Source : https://www.franceculture.fr/emissions/l-invite-e-des-matins-du-samedi/malika-rahal

DIFFUSÉ LE 19/03/2022

Malika Rahal, la mémoire de l’année 1962

À retrouver dans l’émission ECOUTEZ ici
L’Invité(e) des Matins du samedi par Caroline Broué

18 mars 1962, les Accords d’Evian mettent fin à la guerre d’Algérie.

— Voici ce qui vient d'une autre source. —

Lemma checkAsset_throws s a w e :
  client_getEntries H (client env) (world s) (sys_id a) 1 = (w, Throw e) →
  checkAsset H env a s
  = ({| world := w;
        trace := trace s ++ [GetEntries (sys_id a) 1 (Throw e)];
        unlinkedAssets := unlinkedAssets s;
        skip := skip s; hasMoreAssets := hasMoreAssets s |}, Throw e).
Proof. intros Hq. unfold checkAsset. unfold_monad. by rewrite Hq. Qed.

End CheckAsset.

(** C7.  When the reference check of an asset reports zero entries, one
    entry is appended for it, and its title is the localized title
    [asset.fields.title?.["en-US"]] when that is present (truthy),
    otherwise the raw [asset.fields.title] when that is present, otherwise
    "Untitled". *)
Theorem unlinked_entry_title (H : Host) (env : Env) (s : St H) (a : Asset) :
  (client_getEntries H (client env) (world s) (sys_id a) 1).2 = Ok 0 →
  let localized := opt_get (fields_title a) "en-US" in
  let raw := fields_title a in
  ∃ e, unlinkedAssets (checkAsset H env a s).1 = unlinkedAssets s ++ [e]
       ∧ Report.id e = sys_id a
       ∧ Report.title e
         = if truthy localized then localized
           else if truthy raw then raw
           else JStr "Untitled".
Proof.
  intros Hq localized raw.
  destruct (client_getEntries H (client env) (world s) (sys_id a) 1)
    as [w r] eqn:E. simpl in Hq. subst r.
  rewrite (checkAsset_unlinked H env s a w E). simpl.
  eexists. split; [reflexivity|]. split; [reflexivity|].
  simpl. unfold Js.or. fold localized. fold raw.
  destruct (truthy localized) eqn:El; simpl; [by rewrite ?El|].
  by destruct (truthy raw) eqn:Er; simpl; rewrite ?Er.
Qed.

(** C8.  The deep link of a report entry is the template with the space
    identifier, the environment identifier of the client and the asset
    identifier put in, character for character; an environment identifier
    that is configured is the one of the client. *)
Theorem deep_link (H : Host) (env : Env) (S : string) (a : Asset) :
  SPACE_ID env = Some S →
  (∀ S' E A,
     getContentfulWebAppUrl (Some S') A (Some E)
     = "https://app.contentful.com/spaces/" +:+ S' +:+ "/environments/"
       +:+ E +:+ "/assets/" +:+ A)
  ∧ Report.contentfulUrl (reportEntry H env a)
    = "https://app.contentful.com/spaces/" +:+ S +:+ "/environments/"
      +:+ environment (client env) +:+ "/assets/" +:+ sys_id a
  ∧ (∀ E, ENVIRONMENT env = Some E → E ≠ "" → environment (client env) = E).
Proof.
  intros HS. split; [reflexivity|]. split.
  - simpl. unfold getContentfulWebAppUrl. by rewrite HS.
  - intros E HE Hne. simpl. rewrite HE. simpl.
    destruct E; [done | reflexivity].
Qed.

(** C9.  When the space identifier or the access token is absent, the
    script prints one error line and exits with code 1: no call of the
    client and no file precede the exit, whatever the fuel.  An absent
    environment identifier makes the client use "master". *)
Theorem missing_configuration (H : Host) (env : Env) (fuel : nat)
    (w : World H) :
  SPACE_ID env = None ∨ ACCESS_TOKEN env = None →
  script H env fuel w
  = Some {| events :=
              [ConsoleError "Missing required environment variables. Please check your .env file."];
            exitCode := 1 |}
  ∧ (∀ out, script H env fuel w = Some out →
       exitCode out = 1
       ∧ ∀ e, e ∈ events out → ∃ line, e = ConsoleError line)
  ∧ (∀ s t,
       environment
         (client {| SPACE_ID := s; ENVIRONMENT := None; ACCESS_TOKEN := t |})
       = "master").
Proof.
  intros Hmissing.
  assert (Hrun : script H env fuel w
    = Some {| events :=
                [ConsoleError "Missing required environment variables. Please check your .env file."];
              exitCode := 1 |}).
  { unfold script. destruct Hmissing as [-> | ->]; simpl; [done|].
    by rewrite orb_true_r. }
  split; [exact Hrun|]. split; [|reflexivity].
  intros out Hout. rewrite Hrun in Hout. injection Hout as <-. simpl.
  split; [done|]. intros e He. apply list_elem_of_singleton in He. eauto.
Qed.

(** ** One batch, whatever the client answers *)

Section Batch.
Context (H : Host) (env : Env).

Lemma for_of_nil (s : St H) : for_of [] (checkAsset H env) s = (s, Ok tt).
Proof. reflexivity. Qed.

Lemma for_of_cons a assets (s : St H) :
  for_of (a :: assets) (checkAsset H env) s
  = match checkAsset H env a s with
    | (s', Ok _) => for_of assets (checkAsset H env) s'
    | (s', Throw e) => (s', Throw e)
    end.
Proof. reflexivity. Qed.

(** The frame of a reference check: offset and flag stay, entries and
    events are only appended. *)
Lemma checkAsset_frame a (s : St H) :
  let r := checkAsset H env a s in
  skip r.1 = skip s ∧ hasMoreAssets r.1 = hasMoreAssets s
  ∧ (∃ added, unlinkedAssets r.1 = unlinkedAssets s ++ added)
  ∧ (∃ new, trace r.1 = trace s ++ new).
Proof.
  destruct (client_getEntries H (client env) (world s) (sys_id a) 1)
    as [w [total | e]] eqn:E.
  - destruct (Z.eq_dec total 0) as [-> | Hne].
    + rewrite (checkAsset_unlinked H env s a w E). simpl.
      repeat split; eauto.
    + rewrite (checkAsset_linked H env s a w total E Hne). simpl.
      repeat split; eauto. exists []. by rewrite app_nil_r.
  - rewrite (checkAsset_throws H env s a w e E). simpl.
    repeat split; eauto. exists []. by rewrite app_nil_r.
Qed.

Lemma for_of_frame assets (s : St H) :
  let r := for_of assets (checkAsset H env) s in
  skip r.1 = skip s ∧ hasMoreAssets r.1 = hasMoreAssets s
  ∧ (∃ added, unlinkedAssets r.1 = unlinkedAssets s ++ added)
  ∧ (∃ new, trace r.1 = trace s ++ new).
Proof.
  revert s. induction assets as [|a assets IH]; intros s.
  - simpl. repeat split; auto; exists []; by rewrite app_nil_r.
  - rewrite for_of_cons.
    pose proof (checkAsset_frame a s) as (Hs & Hh & [ad1 Hu] & [n1 Ht]).
    destruct (checkAsset H env a s) as [s1 [[]|e]]; simpl in *.
    + specialize (IH s1) as (Hs' & Hh' & [ad2 Hu'] & [n2 Ht']).
      simpl in *. rewrite Hs', Hh', Hu', Ht', Hs, Hh, Hu, Ht.
      repeat split; auto; eexists; by rewrite <- app_assoc.
    + repeat split; eauto.
Qed.

(** The [try] block when the listing raises. *)
Lemma fetchBatch_listing_throws (s : St H) w e :
  client_getAssets H (client env) (world s) (skip s) limit "sys.createdAt"
  = (w, Throw e) →
  ∃ s1, fetchBatch H env s = (s1, Throw e)
        ∧ unlinkedAssets s1 = unlinkedAssets s
        ∧ skip s1 = skip s ∧ hasMoreAssets s1 = hasMoreAssets s
        ∧ clientCalls (trace s1)
          = clientCalls (trace s)
            ++ [GetAssets (skip s) limit "sys.createdAt" (Throw e)].
Proof.
  intros Hq. unfold fetchBatch. unfold_monad. simpl. rewrite Hq. simpl.
  eexists. split; [reflexivity|]. simpl. repeat split.
  unfold clientCalls. by rewrite !List.filter_app, app_nil_r.
Qed.

(** The [try] block when the listing answers an empty page. *)
Lemma fetchBatch_empty (s : St H) w :
  client_getAssets H (client env) (world s) (skip s) limit "sys.createdAt"
  = (w, Ok []) →
  ∃ s1, fetchBatch H env s = (s1, Ok tt)
        ∧ unlinkedAssets s1 = unlinkedAssets s
        ∧ skip s1 = skip s ∧ hasMoreAssets s1 = false
        ∧ clientCalls (trace s1)
          = clientCalls (trace s)
            ++ [GetAssets (skip s) limit "sys.createdAt" (Ok [])].
Proof.
  intros Hq. unfold fetchBatch. unfold_monad. simpl. rewrite Hq. simpl.
  eexists. split; [reflexivity|]. simpl. repeat split.
  unfold clientCalls. by rewrite !List.filter_app, app_nil_r.
Qed.

(** The [try] block when the listing answers a page with assets. *)
Lemma fetchBatch_page (s : St H) w page :
  client_getAssets H (client env) (world s) (skip s) limit "sys.createdAt"
  = (w, Ok page) →
  page ≠ [] →
  fetchBatch H env s
  = match for_of page (checkAsset H env) (afterListing s w (Ok page)) with
    | (s1, Ok _) =>
        ({| world := world s1; trace := trace s1;
            unlinkedAssets := unlinkedAssets s1;
            skip := (skip s + limit)%nat;
            hasMoreAssets :=
              if (length page <? limit)%nat then false
              else hasMoreAssets s1 |}, Ok tt)
    | (s1, Throw e) => (s1, Throw e)
    end.
Proof.
  intros Hq Hne. unfold fetchBatch. unfold_monad. simpl. rewrite Hq. simpl.
  destruct page as [|a page]; [done|].
  change (length (a :: page) =? 0)%nat with false. cbv iota.
  unfold afterListing. rewrite <- app_assoc.
  destruct (for_of (a :: page) (checkAsset H env) _) as [s1 [[]|e]];
    [|reflexivity].
  destruct (length (a :: page) <? limit)%nat; reflexivity.
Qed.

(** The [catch] block. *)
Lemma iteration_caught (s s1 : St H) e :
  fetchBatch H env s = (s1, Throw e) →
  iteration H env s
  = ({| world := world s1;
        trace := trace s1
                 ++ [ConsoleError ("Error fetching or processing assets: " +:+ e)];
        unlinkedAssets := unlinkedAssets s1; skip := skip s1;
        hasMoreAssets := false |}, Ok tt).
Proof.
  intros Hb. unfold iteration, try_catch. rewrite Hb.
  unfold onError. unfold_monad. reflexivity.
Qed.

Soixante ans après, que reste-t-il de ce moment et de cette guerre ? Le regard de l’historienne Malika Rahal, auteure de « Algérie 1962, une histoire populaire » (La Découverte).

Photo : L’historienne Malika Rahal.• Crédits : Charlotte Krebs.

« À la plus longue, à la plus meurtrière, à la plus bête des guerres coloniales, Évian vient de mettre fin de la manière la plus intelligente, la plus courageuse, la plus humaine : sur une promesse de réconciliation entre belligérants ». Voilà ce qu’écrit l’homme politique et journaliste algérien Mohamed Masmoudi, dans un article publié par Jeune Afrique, le 19 mars 1962, jour d’entrée en vigueur des Accords d’Evian il y a soixante ans jour pour jour, devenu depuis jour de commémoration. De la mémoire de ces accords qui signent la fin de la guerre et préparent l’indépendance à aujourd’hui, quels usages ont fait les Algériens et les Français d’Algérie de ce passé ? Que représente l’année 1962 dans les têtes ?

Invitée l’historienne Malika Rahal, historienne, chargée de recherche au CNRS, spécialiste de l’histoire contemporaine de l’Algérie, directrice, depuis janvier 2022, de l’Institut d’histoire du temps présent et auteure de Algérie 1962. Une histoire populaire (La découverte).

« Ces Accords d’Evian sont une étape essentielle à la fois vers la fin de la guerre et vers les 132 ans de colonisation de l’Algérie. Mais ce n’est pas encore tout à fait la fin, dans la mesure où ils anticipent une période transitoire et un référendum d’autodétermination. Le référendum d’autodétermination était une volonté imposée par la France, qui considérait que, d’une certaine façon, la démonstration n’avait pas encore été faite de l’adhésion de la population algérienne à l’idée d’indépendance. Côté algérien, le référendum a dû être accepté, mais a été en quelque sorte retourné pour devenir une démonstration d’existence de la population algérienne : une façon d’une certaine façon, de se dénombrer, de se montrer, de faire corps électoral. Donc on est dans la période où les conflits entre les deux armées cessent, même si ce n’est pas la fin de la violence dans le pays » rappelle l’historienne.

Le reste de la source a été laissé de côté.